Со временем сложность экспериментов над детьми увеличивалась. В классе третьем мы целых полгода усердно вели «Дневник Наблюдений За Природой». Что касается меня, то все это время я прилежно думал, что непременно буду его вести. Так продолжалось вплоть до контрольной сдачи результатов. Перед лицом ужаса от возможного разоблачения совершался подвиг. Сидя в самом конце апреля перед открытым окном, овеваемый традиционно терпким, как водится, пьянящим ароматом весны, я выводил столбцы цифр, неопровержимо свидетельствующих о том, какое количество снега выпало 12 января и какой толщины лед покрывал местную речку 4 февраля. Самое же интересное началось потом. В начальной школе моя успеваемость была исключительной. Высший балл буквально по всем предметам, сопровождаемый оценкой «ОТЛ» за примерное поведение, делал меня культовой фигурой в глазах учителей и объектом, подлежащим немедленному уничтожению, в глазах одноклассников. Можете себе представить эффект, когда наш классный руководитель взял мой Дневник Наблюдений и стал зачитывать вслух результаты о давлении, влажности, температуре, направлении ветра и прочем – начиная с Нового года и до самой весны – результаты, сотворенные накануне, за один день?! Зачитывать, чтобы остальные сверили их со своими результатами, поскольку сомнений в том, кто из нас прав, не допускалось в принципе?! При озвучивании первых же цифр лица бедных мальчиков и девочек (а подавляющее большинство из них, я уверен, действительно месяцами носились по морозу с термометрами и долбились об лед, в надежде измерить его толщину) принимали вертикально-эллипсоидную форму. Никто даже не пикнул! Все было исправлено! Sharmant!!!
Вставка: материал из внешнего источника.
(* ===== verification/SystemInv.v ===== *)
(** The invariant of a connection with everything that acts on it: it holds in every
    execution of [System], and no event panics. *)

From S2P Require Import Prelude Hoare Buf Varint Utf8 Frames Errors Limits Flow Tokio.
From S2P Require Import ConnState Inbound InboundSpec Writer WriterSpec Scheduler Connection Streams Tasks.
From S2P Require Import ReceiveSpec ReadSpec ReceiveSystem ConnectionSpec Ledger SendSpec SendInv SendOps Halves.
From S2P Require Import ErrorText SendPeer Duplex DuplexOps StreamsSpec SendDuplex System.

#[local] Open Scope Z_scope.

Section inv.
Context {TK : Tokio} {TKL : TokioLaws TK} {HI : HashIter} {HIL : HashIterLaws HI}.
Context (lim : Limits).
Implicit Types (s : ConnectionShared) (g : Ghost) (hs : list Hold) (rs : list RecvStream).

(** ** A new connection *)

Lemma new_valid is_client s : Limits.unsigned lim -> connection_new lim is_client = Ok s -> Limits.Valid MAX_PERMITS lim.
Proof.
  intros Hu Hn. unfold connection_new in Hn. by apply bind_ok_iff in Hn as ([] & Hval%Limits.validate_valid & _).
Qed.

Lemma varint_wf n a : (expect (ok (VarInt.from_u64 (as_u64 n))) : Result Error VarInt) = Ok a -> VarInt.wf a.
Proof.
  destruct (VarInt.from_u64 (as_u64 n)) as [b| |] eqn:E; simpl; [intros [= <-]|done..].
  apply VarInt.from_u64_Ok in E as [E ?]. unfold VarInt.wf. rewrite E. split; [|done]. unfold as_u64. apply Z.mod_pos_bound. lia.
Qed.

Lemma full_new is_client s : Limits.unsigned lim -> connection_new lim is_client = Ok s -> full lim (mkGhost ∅ ∅ []) [] s.
Proof.
  intros Hu Hn. pose proof (new_valid _ _ Hu Hn) as Hval. unfold connection_new in Hn.
  apply bind_ok_iff in Hn as ([] & _ & Hn).
  apply bind_ok_iff in Hn as (a & Ha & Hn). apply bind_ok_iff in Hn as (b & Hb & Hn).
  apply bind_ok_iff in Hn as (c & Hc & Hn). injection Hn as <-. destruct Hval.
  split; [|..|done].
  - split; simpl; try done.
    + split; simpl; try done.
      * constructor.
      * intros id. rewrite lookup_empty. split; [by intros ?%not_elem_of_nil|by intros []].
      * constructor; [|done]. split; [done|]. simpl. split_and!; by eapply varint_wf.
      * apply ReceiveWindow.inv_new. rewrite VarInt.MAX_eq. unfold u32_max in *. lia.
    + split; simpl; try done.
      * intros l. rewrite !lookup_empty. split; by intros [].
      * intros l. rewrite lookup_empty. by intros [].
      * by destruct is_client.
      * by destruct is_client.
    + by repeat constructor.
    + by intros [] ? ?.
    + intros _. by eexists _, [].
    + unfold zlen. simpl. lia.
  - match goal with |- ledger _ ?hs => assert (hs = []) as -> by by vm_compute end.
    split; simpl; unfold balanced, open_unless; rewrite ?new_available, ?new_open; try done; try lia.
Qed.

Lemma duplex_new_conn is_client s : Limits.unsigned lim -> connection_new lim is_client = Ok s ->
  duplex lim true (mkGhost ∅ ∅ []) [] [] s.
Proof.
  intros Hu Hn. split; [by eapply full_new|]. pose proof (recv_new _ _ _ Hu Hn) as Hr. unfold phase.
  assert (Hc : cleanup_started s = false).
  { unfold connection_new in Hn. do 4 (apply bind_ok_iff in Hn as (? & _ & Hn)). by injection Hn as <-. }
  rewrite Hc. by exists idle.
Qed.
(** ** The invariant *)

(** The sends in progress. *)
Definition futures (w : World) : list SendFuture := w_sends w ++ (w_senders w ≫= stored).

(** The sink took all frames the writer took, but the one it is sending; the end of the
    writer may lose one. *)
Definition wire_ok (t : WriterTask) (wire trace : list Frame) : Prop :=
  match t with
  | WriterIdle => wire = trace
  | WriterSending f b => wire ++ [f] = trace /\ encode_frame f = Some b
  | WriterClosing | WriterEnded => wire `prefix_of` trace
  end.

Record world_inv (w : World) : Prop := {
  wv_valid : Limits.Valid MAX_PERMITS lim;
  wv_duplex : duplex lim true (w_hist w) (map send_hold (futures w)) (w_receivers w) (w_conn w);
  wv_sends : Forall (future_ok lim (g_names (w_hist w))) (w_sends w);
  wv_senders : Forall (sender_ok lim (g_names (w_hist w))) (w_senders w);
  wv_wire : wire_ok (w_writer w) (w_wire w) (g_trace (w_hist w))
}.

Lemma world_inv_new is_client keepalive s : Limits.unsigned lim -> connection_new lim is_client = Ok s ->
  world_inv (world_new keepalive s).
Proof.
  intros Hu Hn. split; simpl; try done; [by eapply new_valid|by eapply duplex_new_conn].
Qed.

Lemma duplex_perm g hs hs' rs s : hs ≡ₚ hs' -> duplex lim true g hs rs s -> duplex lim true g hs' rs s.
Proof. intros Hp [Hf Hr]. split; [|done]. by eapply full_perm. Qed.

(** The handle at an index, and the others. *)
Lemma futures_sender w i h : w_senders w !! i = Some h ->
  futures w ≡ₚ stored h ++ (w_sends w ++ (delete i (w_senders w) ≫= stored)).
Proof.
  intros Hi. unfold futures. apply delete_Permutation in Hi. rewrite Hi at 1. rewrite bind_cons. by rewrite Permutation_app_swap_app.
Qed.
Lemma futures_send w j f : w_sends w !! j = Some f ->
  futures w ≡ₚ f :: (delete j (w_sends w) ++ (w_senders w ≫= stored)).
Proof. intros Hj. unfold futures. apply delete_Permutation in Hj. by rewrite Hj at 1. Qed.

Lemma names_mono (m m' : gmap loc Z) f : m ⊆ m' -> future_ok lim m f -> future_ok lim m' f.
Proof. intros Hm [Hn ? ?]. split; [by eapply lookup_weaken|done..]. Qed.
Lemma stores_mono (m m' : gmap loc Z) id o : m ⊆ m' -> stores lim m id o -> stores lim m' id o.
Proof. intros Hm Ho. eapply Forall_impl; [exact Ho|]. intros f [? ?]. split; [by eapply names_mono|done]. Qed.
Lemma sender_mono (m m' : gmap loc Z) h : m ⊆ m' -> sender_ok lim m h -> sender_ok lim m' h.
Proof. intros Hm [Hn ? ?]. split; [by eapply lookup_weaken|by eapply stores_mono..]. Qed.

(** The holds are on streams that exist. *)
Lemma futures_ok w : world_inv w -> Forall (future_ok lim (g_names (w_hist w))) (futures w).
Proof.
  intros []. unfold futures. apply Forall_app. split; [done|]. clear -wv_senders0.
  induction wv_senders0 as [|h hs [_ Hw Hs] _ IH]; simpl; [done|]. apply Forall_app. split; [|done]. unfold stored.
  apply Forall_app. split; (eapply Forall_impl; [eassumption|]); by intros f [].
Qed.

Lemma world_on_heap w : world_inv w -> on_heap (w_conn w) (map send_hold (futures w)).
Proof.
  intros Hw. unfold on_heap. apply Forall_map. eapply Forall_impl; [by apply futures_ok|]. intros f [Hn _ _].
  assert (He : ho_loc (send_hold f) = sf_state f) by (unfold send_hold; by destruct (sf_stage f)). rewrite He.
  destruct Hw. apply (nm_dom _ _ (sv_names _ _ (fu_inv _ _ _ _ (dx_send _ _ _ _ _ _ wv_duplex0)))). by eexists.
Qed.

(** ** Events *)

(** An event that leads to a state of the invariant, if it happens. *)
Definition safe (x : Step) : Prop := match x with Disabled => True | Crash => False | Next w => world_inv w end.

Lemma safe_perform {A} (m : Conn A) w k (Q : A -> ConnectionShared -> Prop) (R : Error -> ConnectionShared -> Prop) :
  wp m (w_conn w) Q R -> (forall a s, Q a s -> world_inv (k (Some a) (w <| w_conn := s |>))) ->
  (forall e s, R e s -> world_inv (k None (w <| w_conn := s |>))) -> safe (perform m w k).
Proof. unfold wp, perform. destruct (m (w_conn w)) as [[]]; simpl; eauto. Qed.

Lemma safe_keeps {A} (m : Conn A) w k :
  world_inv w -> keeps (duplex lim true (w_hist w) (map send_hold (futures w)) (w_receivers w)) m ->
  (forall r s, world_inv (w <| w_conn := s |>) -> world_inv (k r (w <| w_conn := s |>))) -> safe (perform m w k).
Proof.
  intros Hw Hm Hk. eapply safe_perform; [apply Hm, Hw|..]; simpl; intros ? s Hd; apply Hk; by destruct Hw.
Qed.

(** The parts of the world besides the connection that an event may leave alone. *)
Lemma inv_conn w s : world_inv w -> duplex lim true (w_hist w) (map send_hold (futures w)) (w_receivers w) s ->
  world_inv (w <| w_conn := s |>).
Proof. intros [] Hd. by split. Qed.

Lemma new_sender_ok names id l : names !! l = Some id -> sender_ok lim names (new_sender id l).
Proof. intros Hn. split; [done|constructor..]. Qed.

Lemma inv_added w id l s : world_inv w -> g_names (w_hist w) !! l = Some id ->
  duplex lim true (w_hist w) (map send_hold (futures w)) (new_reader id l :: w_receivers w) s ->
  world_inv (add_stream id l (w <| w_conn := s |>)).
Proof. intros [] Hn Hd. split; simpl; try done. constructor; [by apply new_sender_ok|done]. Qed.

Lemma inv_opened w id l s n : world_inv w -> g_names (w_hist w) !! l = None ->
  duplex lim true (name l id (w_hist w)) (map send_hold (futures w)) (new_reader id l :: w_receivers w) s ->
  world_inv (opened_stream id l (w <| w_conn := s |> <| w_opening := n |>)).
Proof.
  intros [] Hn Hd. assert (Hsub : g_names (w_hist w) ⊆ <[l := id]> (g_names (w_hist w))) by (by apply insert_subseteq).
  split; simpl; try done.
  - eapply Forall_impl; [done|]. intros f. by apply names_mono.
  - constructor; [apply new_sender_ok, lookup_insert_eq|]. eapply Forall_impl; [done|]. intros h. by apply sender_mono.
Qed.

Lemma inv_opening w n : world_inv w -> world_inv (w <| w_opening := n |>).
Proof. intros []. by split. Qed.

Lemma safe_app e w : world_inv w -> typed e = true -> safe (exec_app e w).
Proof.
  intros Hw Ht. pose proof Hw as [Hv Hd _ _ _]. pose proof (world_on_heap w Hw) as Hh.
  assert (Hopen : wp open_bi_admitted (w_conn w) (fun p s' => opened lim (w_hist w) (map send_hold (futures w)) (w_receivers w) p s')
    (fun _ s' => duplex lim true (w_hist w) (map send_hold (futures w)) (w_receivers w) s')) by (by apply wp_open_bi).
  assert (Hhandle : forall x, safe x -> safe (with_handle w x)) by (intros x Hx; unfold with_handle; by destruct (0 <? _)).
  destruct e; simpl in Ht |- *; try done; try apply Hhandle.
  - eapply safe_perform with (R := fun _ s' => duplex lim true (w_hist w) (map send_hold (futures w)) (w_receivers w) s').
    + unfold open_bi, ensure_open. wp_step. wp_step. wp_step. wp_step; [exact Hd|exact Hopen].
    + intros [[id l]|] s; simpl; [intros [? ?]; by apply (inv_opened w id l s (w_opening w))|intros ?; exact (inv_opening (w <| w_conn := s |>) (S (w_opening w)) (inv_conn w s Hw H))].
    + intros ? s Hs. by apply inv_conn.
  - destruct (w_opening w) as [|n]; [done|]. eapply safe_perform; [exact Hopen|..].
    + intros [[id l]|] s; simpl; [intros [? ?]; by apply inv_opened|intros ?; by apply inv_conn].
    + intros ? s Hs. exact (inv_opening (w <| w_conn := s |>) n (inv_conn w s Hw Hs)).
  - destruct (w_opening w) as [|n]; [done|]. simpl. by apply inv_opening.
  - eapply safe_perform; [by apply (wp_accept_duplex lim Hv true (w_hist w) (map send_hold (futures w)) (w_receivers w))|..].
    + intros [[id l]|] s; [intros [? ?]; by apply inv_added|intros ?; by apply inv_conn].
    + intros ? s Hs. by apply inv_conn.
  - apply safe_keeps; [done|by apply keeps_connection_close|done].
  - apply safe_keeps; [done|by apply keeps_abort|done].
  - apply safe_keeps; [done|by apply keeps_clone|done].
  - apply safe_keeps; [done|by apply keeps_drop_connection|done].
Qed.

Lemma record_trace id s s' g : g_trace (record id s s' g) = g_trace g.
Proof. unfold record. by destruct (took id s s'). Qed.

Lemma inv_send_polled w f others r s : world_inv w ->
  Forall (future_ok lim (g_names (w_hist w))) (option_list (r ≫= left f)) ->
  Forall (future_ok lim (g_names (w_hist w))) others ->
  sent_on lim (sf_stream_id f) (w_hist w) (w_receivers w) (w_conn w)
    (map send_hold (option_list (r ≫= left f)) ++ map send_hold (others ++ (w_senders w ≫= stored))) s ->
  world_inv (send_polled w f others r (w <| w_conn := s |>)).
Proof.
  intros [] Hr Ho [Hd _]. split; simpl; rewrite ?record_names, ?record_trace; try done; [|by apply Forall_app].
  unfold futures. simpl. by rewrite <- app_assoc, (map_app send_hold (option_list _)).
Qed.

Lemma inv_handle_polled {A} w i h (r : option (SendStream * A)) s : world_inv w -> w_senders w !! i = Some h ->
  sender_ok lim (g_names (w_hist w)) (from_option fst h r) ->
  sent_on lim (ss_stream_id h) (w_hist w) (w_receivers w) (w_conn w)
    (map send_hold (stored (from_option fst h r)) ++ map send_hold (w_sends w ++ (delete i (w_senders w) ≫= stored))) s ->
  world_inv (handle_polled w i h r (w <| w_conn := s |>)).
Proof.
  intros [] Hi Hh [Hd _]. split; simpl; rewrite ?record_names, ?record_trace; try done; [|by apply Forall_insert].
  eapply duplex_perm; [|exact Hd]. rewrite <- map_app. apply Permutation_map.
  assert (Hx : <[i := from_option fst h r]> (w_senders w) !! i = Some (from_option fst h r)).
  { apply list_lookup_insert_eq. by eapply lookup_lt_Some. }
  pose proof (futures_sender (w <| w_senders ::= insert i (from_option fst h r) |>) i _ Hx) as Hp.
  simpl in Hp. rewrite list_delete_insert in Hp. symmetry. exact Hp.
Qed.

(** A poll of [AsyncWrite]. *)
Lemma safe_handle {A} w i h (m : Conn (SendStream * A)) : world_inv w -> w_senders w !! i = Some h ->
  (forall hs, duplex lim true (w_hist w) (map send_hold (stored h) ++ hs) (w_receivers w) (w_conn w) ->
    sender_ok lim (g_names (w_hist w)) h ->
    wp m (w_conn w) (handle_left lim (w_hist w) hs (w_receivers w) (w_conn w) h) (fun _ _ => False)) ->
  safe (perform m w (handle_polled w i h)).
Proof.
  intros Hw Hi Hm. pose proof Hw as [_ Hd _ Hs _]. rewrite Forall_forall in Hs.
  eapply safe_perform; [apply (Hm (map send_hold (w_sends w ++ (delete i (w_senders w) ≫= stored))))|..].
  - eapply duplex_perm; [|exact Hd]. rewrite <- map_app. apply Permutation_map. by apply futures_sender.
  - apply Hs. by eapply list_elem_of_lookup_2.
  - intros r s (Ho & Hok & Hid). apply inv_handle_polled; [done..|exact Ho].
  - done.
Qed.
Lemma wire_prefix lim w : world_inv lim w -> w_wire w `prefix_of` g_trace (w_hist w).
Proof.
  intros [_ _ _ _ Hw]. unfold wire_ok in Hw. destruct (w_writer w); [by rewrite Hw| |done..]. destruct Hw as [<- _]. by eexists.
Qed.

(** The order of the frames on the wire, and the data they carry. *)
Lemma wire_integrity lim w : runs lim w ->
  settings_first (w_wire w) /\ ordered (w_wire w) /\
  forall id, sent_data id (w_wire w) `prefix_of` accepted (w_hist w) id /\
    (existsb (is_fin id) (w_wire w) = true -> sent_data id (w_wire w) = accepted (w_hist w) id).
Proof.
  intros Hr%runs_inv. pose proof (wire_prefix _ _ Hr) as Hp. pose proof Hr as [_ [[Hi _ _] _] _ _ _].
  split_and!; [by eapply settings_first_prefix, Hi|by eapply ordered_prefix, Hi|]. intros id.
  assert (Hid : sent_data id (g_trace (w_hist w)) `prefix_of` accepted (w_hist w) id /\
    (existsb (is_fin id) (g_trace (w_hist w)) = true -> sent_data id (g_trace (w_hist w)) = accepted (w_hist w) id)).
  { destruct (existsb (is_about id) (g_trace (w_hist w))) eqn:E.
    - apply existsb_exists in E as (f & Hf%list_elem_of_In & Hab). pose proof (sv_trace _ _ Hi) as Ht. rewrite Forall_forall in Ht.
      destruct (named_state _ _ id Hi (Ht f Hf id Hab)) as (l & st & _ & _ & Hss). split; [apply Hss|].
      rewrite (ss_fin_sent _ _ _ _ Hss). intros Hd. symmetry. by apply Hss.
    - rewrite (sent_data_none _ _ E). split; [apply prefix_nil|]. intros (f & Hf & Hfin)%existsb_exists.
      assert (Hab : is_about id f = true) by (apply end_about; unfold is_end; by rewrite Hfin).
      assert (Hx : existsb (is_about id) (g_trace (w_hist w)) = true) by (apply existsb_exists; eauto). congruence. }
  destruct Hid as [Hid1 Hid2]. split.
  - etransitivity; [by apply sent_data_prefix|done].
  - intros Hf. rewrite (sent_data_fin id _ _ Hp (sv_order _ _ Hi) Hf). apply Hid2.
    destruct Hp as [k ->]. by rewrite existsb_app, Hf.
Qed.


(** ** Sends *)

Lemma accepted_record id s s' g i :
  accepted (record id s s' g) i = accepted g i ++ if decide (i = id) then took id s s' else [].
Proof.
  unfold record. destruct (took id s s') as [|x b] eqn:E; [by destruct (decide _); rewrite app_nil_r|].
  rewrite accepted_accept. destruct (decide (id = i)) as [->|]; [by rewrite decide_True|]. by rewrite decide_False, app_nil_r.
Qed.
(* ===== verification/Shutdown.v ===== *)
(** The end of a connection: what was closed stays closed, and once it is closed, or its
    last handle is dropped, the tasks bring it to its end by themselves. *)

From S2P Require Import Prelude Hoare Buf Varint Utf8 Frames Errors Limits Flow Tokio.
From S2P Require Import ConnState Inbound InboundSpec Writer WriterSpec Scheduler Connection Streams Tasks.
From S2P Require Import ReceiveSpec ReadSpec ReceiveSystem Receive ConnectionSpec Ledger SendSpec SendInv SendOps Halves.
From S2P Require Import ErrorText SendPeer Duplex DuplexOps StreamsSpec SendDuplex System SystemInv SystemSpec.

#[local] Open Scope Z_scope.

Section shutdown.
Context {TK : Tokio} {TKL : TokioLaws TK} {HI : HashIter} {HIL : HashIterLaws HI}.
Implicit Types (s : ConnectionShared) (w : World).

(** ** What is closed stays closed *)

(** The marks of a connection that was closed by [mark_closed]. *)
Record down s : Prop := {
  dn_closed : closed s = true;
  dn_terminated : terminated s = true;
  dn_abort : abortive (queues s) = true
}.
Definition down_once s : Prop := cleanup_started s = true -> down s.

Record lasts s s' : Prop := {
  la_closed : closed s = true -> closed s' = true;
  la_terminated : terminated s = true -> terminated s' = true;
  la_started : cleanup_started s = true -> cleanup_started s' = true;
  la_down : down_once s -> down_once s'
}.

#[export] Instance lasts_preorder : PreOrder lasts.
Proof. split; [by intros s|]. intros x y z [] []. split; auto. Qed.

Definition signals s := (closed s, terminated s, cleanup_started s, closing (queues s), graceful_close (queues s)).

Lemma lasts_calm s s' : signals s' = signals s -> lasts s s'.
Proof.
  intros H. injection H as Hc Ht Hs Hq Hg. split; try congruence. unfold down_once. rewrite Hs. intros Hd Hst.
  destruct (Hd Hst). split; try congruence. unfold abortive in *. by rewrite Hq, Hg.
Qed.

Lemma lasts_modify u : (forall s, signals (u s) = signals s) -> respects lasts (modify u : Conn unit).
Proof. intros Hu. apply respects_modify. intros s. by apply lasts_calm. Qed.

#[local] Hint Extern 2 (respects lasts (modify _)) => by apply lasts_modify : half.
#[local] Hint Extern 2 (respects lasts (upd_state _ _)) => by apply lasts_modify : half.
#[local] Hint Extern 2 (respects lasts (upd_inbound _ _)) => by apply lasts_modify : half.
#[local] Hint Extern 2 (respects lasts (upd_queues _)) => by apply lasts_modify : half.
#[local] Hint Extern 2 (respects lasts (notify _)) => by apply lasts_modify : half.
#[local] Hint Extern 2 (respects lasts get_queues) => apply respects_gets; typeclasses eauto : half.

Lemma lasts_run {A} (m : Conn A) : (forall s, signals (m s).2 = signals s) -> respects lasts m.
Proof. intros Hm s r s' Hrun. apply lasts_calm. specialize (Hm s). by rewrite Hrun in Hm. Qed.
Lemma book_handled f g s0 s' rc : names_ok (g_names g) s0 -> fresh_loc s0 -> Frame.fits f -> handle_frame f s0 = (Ok true, s') ->
  in_book g s0 rc -> in_book (name_frame f s0 s' g) s' (add_frame f rc).
Proof.
  intros Hn Hf Hfit H Hi.
  destruct (handle_heard f s0 s' Hf) as (Hh & Hneed & Hiss); [|done..|].
  { intros id l Hl. apply (nm_dom _ _ Hn). eexists. by apply (nm_streams _ _ Hn). }
  pose proof (steady_handle f _ _ _ H) as Hs. pose proof (in_book_heard f g s0 s' rc Hn Hf Hs Hh Hneed Hiss (handle_open _ _ _ H) Hi) as Hb.
  eapply in_book_named; [by apply handle_names| | |exact Hb].
  - destruct Hh as [_ Hl]. rewrite Hl. unfold in_at. rewrite fresh_entry by done. simpl. rewrite bool_decide_false; [done|].
    intros (id & _ & Hst)%bind_Some. pose proof (nm_streams _ _ Hn _ _ Hst). assert (Hlt : (next_loc s0 < next_loc s0)%nat) by (apply (nm_fresh _ _ Hn); by eexists). lia.
  - intros id Hid. simpl. rewrite stream_heard_snoc, hear_of_other; [by apply Hi|]. intros Hfs. destruct (Hiss id Hfs) as [[l Hl]|?]; [|done].
    apply Hid. by apply (nm_issued _ _ Hn l id), (nm_streams _ _ Hn).
Qed.

(** ** A frame is taken *)

Lemma out_at_alter u l s k : (forall st, heap s !! l = Some st -> out_stream (u st) = out_stream st) ->
  out_at (s <| heap ::= alter u l |>) k = out_at s k.
Proof.
  intros Hu. unfold out_at, stream_credit_given. simpl. destruct (decide (l = k)) as [<-|]; [|by rewrite lookup_alter_ne].
  rewrite lookup_alter_eq. destruct (heap s !! l) eqn:E; [|done]. by apply Hu.
Qed.

(** The writer leaves the reader's books alone. *)
Definition in_same s s' : Prop := in_conn s' = in_conn s /\ streams s' = streams s /\ ids s' = ids s /\ forall l, in_at s' l = in_at s l.

Lemma in_book_same g g' s s' rc : in_same s s' -> g_names g' = g_names g -> in_book g s rc -> in_book g' s' rc.
Proof.
  intros (Hc & Hs & Hi & Hl) Hg [I1 I2 I3 I4 I5]. unfold ids in Hi. injection Hi as Hp Hnl Hnr. split; rewrite ?Hg, ?Hs, ?Hc; try done.
  - intros l id. rewrite Hl. apply I2.
  - intros l id. rewrite Hl. apply I3.
  - intros id. unfold issued. rewrite Hp, Hnl, Hnr. apply I4.
Qed.

Lemma in_at_same u l s k : (forall st, heap s !! l = Some st -> in_stream (u st) = in_stream st) -> in_at (s <| heap ::= alter u l |>) k = in_at s k.
Proof.
  intros Hu. rewrite in_at_alter. case_bool_decide as H; [subst|done]. unfold in_at. destruct (heap s !! k) eqn:E; [|done]. by apply Hu.
Qed.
Вспоминаются и другие занятия на свежем воздухе. Нас, всю жизнь проведших среди леса, водили смотреть лес. Осенью мы собирали листья, вслед за учителем стараясь удивляться так, словно видим их впервые. Взойдя на вершину холма нестройным, насквозь фальшивым отрядом-толпой, мы выслушивали, например, такое:

– Это холм, ребята. Посмотрите, это холм. Знаете, что это такое? Холм, это я вам сейчас объясню. Вот, видите, где мы были? Там низко. Потом мы поднялись сюда, и что мы видим? На не-ко-то-ром рас-сто-я-ни-и… земля поднимается! Видите, насколько? Это называется холм… Ну а теперь пойдемте дальше.

Вообще, трудность, связанная с качеством преподавания, научения в самом широком смысле – трудность извечная. Прогресс может проявляться где угодно, только не здесь. Скорее, возможны отдельные удачи, в любом отрезке исторического времени и на каждом участке географического пространства. Говорить же о какой-то преемственности, скапливании воспитательской традиции нельзя. Допустим, в наши дни родитель, заботящийся о полноте развития собственного дитяти, выдвигает такую программу: идем в Третьяковскую галерею, а на обратном пути заходим в «Макдоналдс». Что получается? Сначала ребенок, весь в мыслях о бигмаке и картошке фри, понуро влечется из одного художественного зала в другой, после чего, оказавшись наконец в закусочной, жрет вожделенные продукты с выпученными глазами. Папа с мамой при этом блаженствуют: таки приобщили чадо к прекрасному.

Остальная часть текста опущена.